In December i participated in a conference that was ending a three year project linking community artists and popular educators across the Americas. I wrote this chunk of words as a record of the thing, and as a way to explain to my grandmothers what the heck i was doing.
December 14th to the 22nd, I went down to San Cristobal de las Casas, a town in the state of Chiapas in Mexico, to attend a conference on community arts and popular education in the Americas. I was part of a Canadian delegation, representing the company that I’ve been working with on and off for the past five years, Jumblies Theatre.
It was a really amazing and rewarding experience. I was in Mexico for only eight days, but we managed to pack a lot into those days! We flew into Mexico City on the first day, and spent the evening wandering around, catching a small glimpse of the largest city in the world. We got to see Diego Rivera’s murals in the Ministry of Education building – 3 floors of continuous murals encircling 2 beautiful courtyards. The architecture was so beautiful too: because of earthquakes things don’t get built much above 4 stories, so the city is low but sprawling. It fills entirely an enormous valley with mountains on all sides. And it’s wall-to-wall city!
That night we slept in a hostel and the next day gathered all together – almost 30 folks from all over Latin America, Canada and the States. Then we got into 2 big 15-passenger vans and drove for 13 hours across a quarter of the country of Mexico to get to Chiapas. We passed through 3 different states – Puebla, Veracruz and a good part of Chiapas itself – and very late at night arrived in San Cristobal, where we had dinner before heading to the Universidad de la Tierra, an indigenous university on the outskirts of town.
The university is a place for the indigenous communities can go be educated without having to give up their languages or customs, and is very self-sufficient and extremely rustic. No running water, the electricity goes off at 11pm and is supplied by a noisy generator, and hot shower-water was heated by generous students who woke up before dawn to light fires to supply a small trickle. Most of the time I opted for cold showers, in gratitude and guilt-- and was also grateful for the hard beds and plain nourishing food – it was a taste of how a lot of folks in this world live, and getting a sense first-hand is unbelievably valuable. I’ve lived rustic before, but this was something else entirely.
The next day, my third in Mexico, we all went into town to have a little exploration time, after an orientation meeting about the conference. The whole conference was bilingual – both in English and Spanish. We had two translators and fancy radio receiver equipment and each had our own headset, so if someone was speaking Spanish the translator would transmit in English and vice-versa. My Spanish wasn’t very good to begin with, but rapidly got better out of necessity. My Spanish-speaking friends and the friends I made at the conference helped immensely.
The next day the conference started in earnest.

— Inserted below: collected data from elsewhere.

(** * Resume classification backend: extraction heuristics and ranking

    A shallow embedding of [backend/utils.py] (the field extractors) and of
    the post-extraction steps of [predict_resume] in [backend/main.py]
    (feature encoding, role-label normalisation, top-3 ranking and the
    recommendation tier), with the properties of the design document
    stated and settled against them.

    Modelling conventions.
    - Text is a [string] of 8-bit characters and stands for a Python [str]
      made of ASCII characters (code points below 128); the character
      classes below are Python's on that range.
    - Probabilities and confidences are finite floats; they are modelled
      by the rationals they denote ([Q]), compared with [Qle_bool] and
      [Qlt].  A float literal of the code is the rational its float
      denotes: 0.8 is 3602879701896397 / 2^52 (just above 4/5) and 0.6 is
      5404319552844595 / 2^53 (just below 3/5).
    - numpy's [argsort] is not code of this repository and its default
      sort kind leaves the order of equal values open: its result is an
      argument of the ranking, constrained by [is_argsort].
    - Python exceptions are values of [exn]; fallible code lives in the
      error monad [res]. *)

From Stdlib Require Import QArith Ascii String.
From stdpp Require Import base gmap sets list strings sorting.

Close Scope Q_scope.

(** ** Exceptions and the error monad *)

Inductive exn : Type :=
| IndexError
| ValueError
| KeyError.

Inductive res (A : Type) : Type :=
| Ok (a : A)
| Raise (e : exn).

Arguments Ok {A} a.
Arguments Raise {A} e.

#[global] Instance res_ret : MRet res := λ A a, Ok a.
#[global] Instance res_bind : MBind res := λ A B f m,
  match m with
  | Ok a => f a
  | Raise e => Raise e
  end.

(** [l[i]] on a Python list: raises [IndexError] out of range. *)
Definition getitem {A} (l : list A) (i : nat) : res A :=
  match l !! i with
  | Some a => Ok a
  | None => Raise IndexError
  end.

(** ** Characters *)

Module Char.

Definition code (c : ascii) : N := N_of_ascii c.

Definition in_range (lo hi : N) (c : ascii) : bool :=
  ((lo <=? code c) && (code c <=? hi))%N.

Definition is_upper (c : ascii) : bool := in_range 65 90 c.
Definition is_lower (c : ascii) : bool := in_range 97 122 c.
Definition is_digit (c : ascii) : bool := in_range 48 57 c.

(** [str.isalpha] on ASCII; these are also the cased characters. *)
Definition is_alpha (c : ascii) : bool := is_upper c || is_lower c.

(** The regex class [\w]. *)
Definition is_word (c : ascii) : bool :=
  is_alpha c || is_digit c || Ascii.eqb c "_"%char.

(** Python's whitespace on ASCII (used by [str.strip] and by [\s]):
    TAB, LF, VT, FF, CR, the separators 0x1c-0x1f, and space. *)
Definition is_space (c : ascii) : bool :=
  in_range 9 13 c || in_range 28 32 c.

Definition to_lower (c : ascii) : ascii :=
  if is_upper c then ascii_of_N (code c + 32) else c.

Definition to_upper (c : ascii) : ascii :=
  if is_lower c then ascii_of_N (code c - 32) else c.

Definition newline : ascii := "010"%char.

End Char.

(** ** Python string methods *)

Module Str.

Fixpoint lower (s : string) : string :=
  match s with
  | EmptyString => EmptyString
  | String c s' => String (Char.to_lower c) (lower s')
  end.

(** [str.title]: a cased character is upper-cased when the character
    before it is not cased, and lower-cased otherwise. *)
Fixpoint title_go (previous_is_cased : bool) (s : string) : string :=
  match s with
  | EmptyString => EmptyString
  | String c s' =>
      String (if previous_is_cased then Char.to_lower c else Char.to_upper c)
             (title_go (Char.is_alpha c) s')
  end.

Definition title (s : string) : string := title_go false s.

Fixpoint lstrip (s : string) : string :=
  match s with
  | EmptyString => EmptyString
  | String c s' => if Char.is_space c then lstrip s' else s
  end.

Definition rstrip (s : string) : string := String.rev (lstrip (String.rev s)).

Definition strip (s : string) : string := rstrip (lstrip s).

(** Splitting at every character of a class: [s.split(c)] for a
    one-character separator and [re.split] for a character class. *)
Fixpoint split_on (p : ascii → bool) (s : string) : list string :=
  match s with
  | EmptyString => [EmptyString]
  | String c s' =>
      if p c then EmptyString :: split_on p s'
      else match split_on p s' with
           | u :: us => String c u :: us
           | [] => [String c EmptyString]
           end
  end.

Definition split (sep : ascii) (s : string) : list string :=
  split_on (Ascii.eqb sep) s.

(** [needle in hay]. *)
Fixpoint contains (needle hay : string) : bool :=
  String.prefix needle hay ||
  match hay with
  | EmptyString => false
  | String _ hay' => contains needle hay'
  end.

(** The position-wise core of [s.rsplit(sep, 1)]: the text before and
    after the last occurrence of [sep]. *)
Fixpoint rsplit1_go (sep : ascii) (s : string) : option (string * string) :=
  match s with
  | EmptyString => None
  | String c s' =>
      match rsplit1_go sep s' with
      | Some (h, t) => Some (String c h, t)
      | None => if Ascii.eqb c sep then Some (EmptyString, s') else None
      end
  end.

Definition rsplit1 (sep : ascii) (s : string) : list string :=
  match rsplit1_go sep s with
  | Some (h, t) => [h; t]
  | None => [s]
  end.

(** [", ".join(l)]. *)
Fixpoint join (sep : string) (l : list string) : string :=
  match l with
  | [] => EmptyString
  | [x] => x
  | x :: l' => x +:+ sep +:+ join sep l'
  end.

(** The number of occurrences of a character. *)
Fixpoint count_char (c : ascii) (s : string) : nat :=
  match s with
  | EmptyString => 0
  | String a s' => (if Ascii.eqb a c then 1 else 0) + count_char c s'
  end.

(** Every character is in the class. *)
Fixpoint all_chars (p : ascii → bool) (s : string) : bool :=
  match s with
  | EmptyString => true
  | String c s' => p c && all_chars p s'
  end.

(** [n * s]. *)
Fixpoint repeat (n : nat) (s : string) : string :=
  match n with
  | O => EmptyString
  | S n' => s +:+ repeat n' s
  end.

(** [s[:n]]. *)
Fixpoint take (n : nat) (s : string) : string :=
  match n, s with
  | S n', String c s' => String c (take n' s')
  | _, _ => EmptyString
  end.

(** [int(s)] for the strings the experience pattern captures, which are
    made of decimal digits: the number they write, and [ValueError] for a
    string of more than 4300 digits (the interpreter's default limit on
    the conversion of integer strings).  On any other string the model
    raises [ValueError]. *)
Fixpoint int_go (acc : Z) (s : string) : res Z :=
  match s with
  | EmptyString => Ok acc
  | String c s' =>
      if Char.is_digit c
      then int_go (10 * acc + Z.of_N (Char.code c - 48))%Z s'
      else Raise ValueError
  end.

Definition int_max_str_digits : nat := 4300.

Definition int (s : string) : res Z :=
  match s with
  | EmptyString => Raise ValueError
  | _ =>
      if int_max_str_digits <? String.length s
      then Raise ValueError
      else int_go 0%Z s
  end.

End Str.

(** ** Regular expressions

    A backtracking matcher with Python's priorities (leftmost match,
    alternatives left to right, greedy repeats longest first, the lazy
    option shortest first).  It covers the constructs the patterns of
    [utils.py] use. *)

Module Re.

Inductive regex : Type :=
| Eps
| Chr (c : ascii)                (* a literal character *)
| Cls (p : ascii → bool)         (* a character class *)
| Bnd                            (* \b *)
| Cat (r1 r2 : regex)
| Alt (r1 r2 : regex)            (* r1|r2 *)
| Opt (r : regex)                (* r? *)
| OptLazy (r : regex)            (* r?? *)
| Star (r : regex)               (* r* *)
| Grp (n : nat) (r : regex).     (* the n-th capturing group *)

Definition Plus (r : regex) : regex := Cat r (Star r).

Fixpoint Times (n : nat) (r : regex) : regex :=
  match n with
  | O => Eps
  | S n' => Cat r (Times n' r)
  end.

Fixpoint Lit (s : string) : regex :=
  match s with
  | EmptyString => Eps
  | String c s' => Cat (Chr c) (Lit s')
  end.

Definition Seq (rs : list regex) : regex := foldr Cat Eps rs.

(** The matcher's position: the character before it (for [\b]), the
    text after it, and the groups captured so far (latest first). *)
Record mstate : Type := MState {
  ms_prev : option ascii;
  ms_rest : string;
  ms_groups : list (nat * string)
}.

Definition consumed (s0 : string) (e : mstate) : string :=
  Str.take (String.length s0 - String.length (ms_rest e)) s0.

Definition at_boundary (st : mstate) : bool :=
  xorb (from_option Char.is_word false (ms_prev st))
       (match ms_rest st with
        | String c _ => Char.is_word c
        | EmptyString => false
        end).

Definition eat (p : ascii → bool) (st : mstate)
    (k : mstate → option mstate) : option mstate :=
  match ms_rest st with
  | String a s' =>
      if p a then k (MState (Some a) s' (ms_groups st)) else None
  | EmptyString => None
  end.

Definition or_else (a : option mstate) (b : option mstate) : option mstate :=
  match a with
  | Some e => Some e
  | None => b
  end.

Fixpoint rmatch (r : regex) (st : mstate) (k : mstate → option mstate)
    {struct r} : option mstate :=
  match r with
  | Eps => k st
  | Chr c => eat (Ascii.eqb c) st k
  | Cls p => eat p st k
  | Bnd => if at_boundary st then k st else None
  | Cat r1 r2 => rmatch r1 st (λ st', rmatch r2 st' k)
  | Alt r1 r2 => or_else (rmatch r1 st k) (rmatch r2 st k)
  | Opt r1 => or_else (rmatch r1 st k) (k st)
  | OptLazy r1 => or_else (k st) (rmatch r1 st k)
  | Star r1 =>
      (fix loop (fuel : nat) (st0 : mstate) {struct fuel} : option mstate :=
         match fuel with
         | O => k st0
         | S fuel' =>
             or_else
               (rmatch r1 st0 (λ st',
                  if String.length (ms_rest st') <? String.length (ms_rest st0)
                  then loop fuel' st' else None))
               (k st0)
         end) (String.length (ms_rest st)) st
  | Grp n r1 =>
      rmatch r1 st (λ st',
        k (MState (ms_prev st') (ms_rest st')
                  ((n, consumed (ms_rest st) st') :: ms_groups st')))
  end.

(** What a pattern may match: [matches r st st'] when [r] can take the
    matcher from position [st] to position [st']. *)
Inductive matches : regex → mstate → mstate → Prop :=
| M_Eps st : matches Eps st st
| M_Chr c a s' st :
    ms_rest st = String a s' → Ascii.eqb c a = true →
    matches (Chr c) st (MState (Some a) s' (ms_groups st))
| M_Cls p a s' st :
    ms_rest st = String a s' → p a = true →
    matches (Cls p) st (MState (Some a) s' (ms_groups st))
| M_Bnd st : at_boundary st = true → matches Bnd st st
| M_Cat r1 r2 st st' st'' :
    matches r1 st st' → matches r2 st' st'' → matches (Cat r1 r2) st st''
| M_Alt_l r1 r2 st st' : matches r1 st st' → matches (Alt r1 r2) st st'
| M_Alt_r r1 r2 st st' : matches r2 st st' → matches (Alt r1 r2) st st'
| M_Opt_some r st st' : matches r st st' → matches (Opt r) st st'
| M_Opt_none r st : matches (Opt r) st st
| M_OptLazy_some r st st' : matches r st st' → matches (OptLazy r) st st'
| M_OptLazy_none r st : matches (OptLazy r) st st
| M_Star_nil r st : matches (Star r) st st
| M_Star_cons r st st' st'' :
    matches r st st' → matches (Star r) st' st'' → matches (Star r) st st''
| M_Grp n r st st' :
    matches r st st' →
    matches (Grp n r) st
      (MState (ms_prev st') (ms_rest st')
              ((n, consumed (ms_rest st) st') :: ms_groups st')).
(** [_build_query] works on the caller's dict object: it leaves it as
    [query_step] says, and returns the same object. *)
Lemma build_query_holding (config : loc) (d d0 : dict) (st : state) :
  dicts st !! config = Some d0 ->
  Auth._build_query config (holding config d st)
  = (match fst (query_step d) with Ok _ => Ok config | Raise e => Raise e end,
     holding config (snd (query_step d)) st).
Proof.
  intros Hl. unfold Auth._build_query, query_step.
  unfold bind at 1. rewrite (setitem_holding _ _ _ _ _ _ Hl).
  set (c1 := Dict.set "response_type" (VStr "code") d).
  unfold bind at 1. rewrite (getitem_holding _ _ _ _ _ Hl). unfold Dict.getitem.
  destruct (Dict.get "access_type" c1) as [a|]; [|reflexivity].
  unfold bind at 1.
  assert (Hstep :
    (if negb (truthy a)
     then Store.setitem config "access_type" (VStr "online")
     else ret tt) (holding config c1 st)
    = (Ok tt, holding config
                (if truthy a then c1 else Dict.set "access_type" (VStr "online") c1) st)).
  { destruct (truthy a); simpl; [reflexivity|].
    apply (setitem_holding _ _ _ _ _ _ Hl). }
  rewrite Hstep. clear Hstep.
  set (c2 := if truthy a then c1 else Dict.set "access_type" (VStr "online") c1).
  unfold bind at 1. rewrite (getitem_holding _ _ _ _ _ Hl). unfold Dict.getitem.
  destruct (Dict.get "scopes" c2) as [s|] eqn:Hs; [|reflexivity].
  unfold bind at 1.
  destruct (truthy s).
  - unfold bind at 1. rewrite (getitem_holding _ _ _ _ _ Hl). unfold Dict.getitem.
    rewrite Hs. unfold bind at 1. unfold lift at 1.
    destruct (str_join " " s) as [joined|e]; [|reflexivity].
    rewrite (setitem_holding _ _ _ _ _ _ Hl). reflexivity.
  - reflexivity.
Qed.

We met morning, noon, and night – while we ate and right before going to sleep. We disagreed with each other about some things, and did our best to do it gently, and agreed about other things. We gave presentations about our different projects, had discussions about what the heck community arts and popular education are anyways (the debate is still raging, I have to say, we didn’t come up with any unified definitions or theories, but did have some important conversations). We watched videos, participated in workshops, and tried our best to build bridges across gaps between our disciplines and cultural differences.It was a lot of work, and I came away feeling very rich, and enriched. It was a very open and critical environment, where we were very happy to offer constructive feedback about other people’s projects and receive some about our own. I came back even more excited to listen to people and make art together with them, and to learn more about power structures and how to operate in healthy ways inside them, and also how to build healthier ones. I’m excited to try to apply what I learned to my work.
The conference made me feel like I have so much more to learn, which I think is a really healthy attitude. I came back with more questions about how I work and how the projects I work with do things, and a couple of useful tricks up my sleeve. I need to learn more about power structures, all different kinds – within organizations, interactions between people, and in communities – and learn how to make healthier ones. Keep asking questions is a new motto of mine.
We ended the conference deciding to decentralize the organizing body of the project that had brought us together, and to become a network across the Americas. Pretty fantastic – our next meeting will be in Nicaragua in 2008.
A lot of people had stomach problems on the trip, but mine didn’t start until I got home! We had a long trip back to Mexico City and then parted ways. After such an intense time together we’re trying to stay in touch with each other with the VIVA! Website and working together in ways and workshops.